In the first step, the sample is magnetized for 1 s. Following a 200 μs dead time interval after switching off the magnetic field that is required to recover the SQUID sensor electronics, the relaxation is recorded for typically 0.5 s, digitized at a 100 kHz sampling rate and 16 bit word length. The bandwidth of the MRX device is limited by the data acquisition unit. The short duration of one measurement makes repetitive measurements feasible, which may improve the signal-to-noise (SNR) ratio by signal averaging. For this setting, relaxation amplitudes ΔB down to 1 pT can be safely identified in an MRX measurement.

For MRX measurements of large sized samples up to human body dimensions, the PTB 304 SQUID vector magnetometer (Fig. 4c) is used—a home-made biomagnetic measurement system where the 304 SQUIDS are arranged in a large Dewar vessel in various orientations measuring the three magnetic field components that make up the magnetic field vector. For MRX applications this system is combined with a magnetizing unit composed of a gradient amplifier (Bruker) and a Helmholtz coil of 84 cm diameter (Fig. 4d). A DC current of 80 A is fed into the coil to provide a magnetizing field of 0.8 kA/m (1 mT). The large stray field of the Helmholtz coil requires the operation of the magnetizing coil outside the magnetically shielded room and the subsequent transport of the magnetized sample into the shielded room below the magnetometer. Since this transport is currently done manually, a dead time of 5 s to 10 s to record the relaxation after switching off the magnetizing field has to be taken into account. To compensate for this inevitably large dead time, the magnetizing field is applied for 60 s. According to Eq. 10 an extension of the magnetization time to 60 s gives also the large particles enough time to get aligned with the field so that the magnetization has reached its maximum value (for the given value of the magnetizing field). The data acquisition at a sampling rate of 250 Hz starts 10 s prior to switching off the magnetizing field by which the sample transport and start of the relaxation process are recorded. Thus the relaxation can be evaluated at the earliest moment when the sample has come to rest. The relaxation signals from the sample below the sensor are recorded for at least 75 s. During transport and measurements the door of the shielded room is kept open. This avoids further time loss and perturbations by the operation of the heavy sliding door, but admits the intrusion of low frequency magnetic noise signals of ±5 pT amplitude during the measurement phase, which limits the smallest detectable relaxation amplitude ΔB to about 10 pT for this setting.

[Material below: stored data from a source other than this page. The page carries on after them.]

Lemma posts_run_once_in_order_witness :
  accepted example_sys = [10; 20; 30] /\ executed example_sys = [10; 20] /\ posted_ example_sys = [30] /\
  within Uring 8 example_sys /\
  stranded interrupted_sys /\ stranded (Post interrupted_sys 2 20).1.
Proof.
  split; [vm_compute; reflexivity|]. split; [vm_compute; reflexivity|]. split; [vm_compute; reflexivity|]. split; [|split; [apply interrupted_stranded|]].
  - apply (posts_run_once_in_order Uring example_sys).
    + apply (acts_rtc Uring example_posts). vm_compute. reflexivity.
    + vm_compute. reflexivity.
    + vm_compute. reflexivity.
    + vm_compute. discriminate.
  - destruct interrupted_stranded as [Hr Hs]. destruct (posts_run_once_in_order Uring interrupted_sys Hr) as (_ & _ & _ & _ & _ & H).
    destruct (H eq_refl Hs _ (StepPost Uring interrupted_sys 2 20 ltac:(vm_compute; discriminate))) as [[H1 _]|[t E]]; [exact H1|]. exfalso. apply (f_equal state_) in E. vm_compute in E. discriminate E.
Defined.

End Posting.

In the third MRX device (Fig. 4b), 18 Helium cooled SQUIDs are arranged in a circle round a cylindrical horizontal warm bore, with 11 cm diameter being large enough to detect the relaxation signals from medium scale samples or animals up to rabbit size. This system enables MRX measurements in a typical laboratory environment, i.e. outside a shielded room. The necessary shielding is accomplished by a cylindrical superconducting Niobium shield which is integrated into this system. This magnetic shield is assembled within the liquid Helium tank of the Dewar vessel, but tightly aligned to the warm bore to keep environmental magnetic distortions from the SQUIDs. Sample magnetization can be performed either outside the warm bore, where a large variety of magnetic field sources can be used, or inside the warm bore at the sensor location by a Helmholtz coil with fields up to 4 mT. With this setup, the typical magnetizing duration amounts to 1 s followed by a 400 μs dead time interval, thus the relaxation data are acquired for 1 s at 100 kHz sampling rate and a 16 bit word length. For this device, a relaxation amplitude ΔB down to approximately 1 pT becomes detectable in an MRX measurement.

Applications

Exploiting the Relaxation Amplitude: Quantification and Localization of Magnetic Nanoparticles Administered to Organisms

The most relevant parameter for quantification and localization of MNP is the MRX relaxation amplitude ΔB. In addition, the relaxation curve should be assessed, because any changes in its shape may reflect changes of the particle size distribution during the MNP application and may add to the information of the quantification results. We classify the presented applications according to whether single channel or multi channel devices are used for MRX measurements.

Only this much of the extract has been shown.